Андрей вспомнил о классном часе, на котором поднималась тема общественной пользы: что нужно делать каждому человеку, чтобы быть по-настоящему нужным людям, ведь страшно подумать о том, что ты можешь просто просуществовать до старости, не сделав ничего… А сделать хотелось многое, и все казалось возможным. Когда его спросили, что он думает по этому поводу, Андрей сказал, что обязательно надо заниматься любимым делом — делом, которое ты знаешь и которое будет не просто работой, а смыслом жизни.

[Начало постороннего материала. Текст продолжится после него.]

(* ===== verification/Execution.v ===== *)
(** * Execution (crates/bazel-mcp-runner/src/execution.rs and the lifecycle
    functions of service.rs)

    An accepted invocation from its start to its terminal record: the phases of
    [execute], the single durable commit, the recovery from a failed phase, the
    paths that end an invocation before it starts, and what the supervisor does
    when the worker itself fails.  The functions run in a small state monad over
    the store and the scheduler; every store call also receives the time and,
    possibly, a fault, which strikes before or after the call took effect. *)

From S2P Require Import Prelude Types Record Index Store Scheduler Redaction Diagnostics Extension Reduction Text Runner Sanitize Outcome.

(** ** The service *)

Inductive Fault : Type := Before (e : StoreError) | After (e : StoreError).
Record Answer : Type := MkAnswer { clock : Z; fault : option Fault }.

Record World : Type := MkWorld {
  store : StoreInner;
  scheduler : InvocationScheduler;
  answers : list Answer;
}.

Definition M (A : Type) : Type := World → A * World.
#[export] Instance M_ret : MRet M := fun _ a w => (a, w).
#[export] Instance M_bind : MBind M := fun _ _ k m w => let '(a, w) := m w in k a w.

(** The answer to the next store call. *)
Definition next_answer : M Answer := fun w =>
  match answers w with
  | [] => (MkAnswer 0 None, w)
  | a :: rest => (a, MkWorld (store w) (scheduler w) rest)
  end.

— А если в жизни случится так, что тебе не удастся заниматься тем, о чем ты мечтаешь? — спросила его учительница.
Андрей, грезивший об изучении Арктики, тогда замялся и покраснел. От одной мысли о том, что он не сможет стать геологом и работать за Полярным кругом, ему стало не по себе, и он промямлил что-то невнятное и сел на свое место. Конечно, другие ребята его поддержали, и раздались возгласы, что надо стремиться, много учиться, и тогда ты добьешься своей цели, но учительница поднятием руки прекратила возбужденный гул и попросила каждого из учеников задуматься о простой истине: неважно, что ты делаешь, неважно, соответствует ли это твоей мечте или нет, ты должен делать это на совесть, а если не получается, то придется заняться чем-то другим. В жизни может случиться всякое, и мечта не всегда становится явью, но, что бы ты ни делал, где бы ни работал, всегда оставайся человеком и работай честно, на благо людей. Андрей и сам понимал, что в жизни может случиться всякое, но тогда ему совсем не хотелось об этом думать. Он серьезно готовился к поступлению в институт, читал массу нужной литературы и даже создал дома что-то вроде коллекции минералов, которые собирал в разных поездках. Все остальное интересовало его не так сильно. Впрочем, он обожал читать. Ничего особенного в этом хобби не было, разве что, кроме классики и приключенческой литературы, Андрей предпочитал книги о первопроходцах, путешественниках, смелых ученых и экспериментаторах. Родители одобряли его выбор профессии, а некоторые друзья и приятели с удовольствием слушали, как он рассказывал им о Земле Франца-Иосифа и Новой Земле с их пустынными пейзажами, скалами, пургами и холодными морями.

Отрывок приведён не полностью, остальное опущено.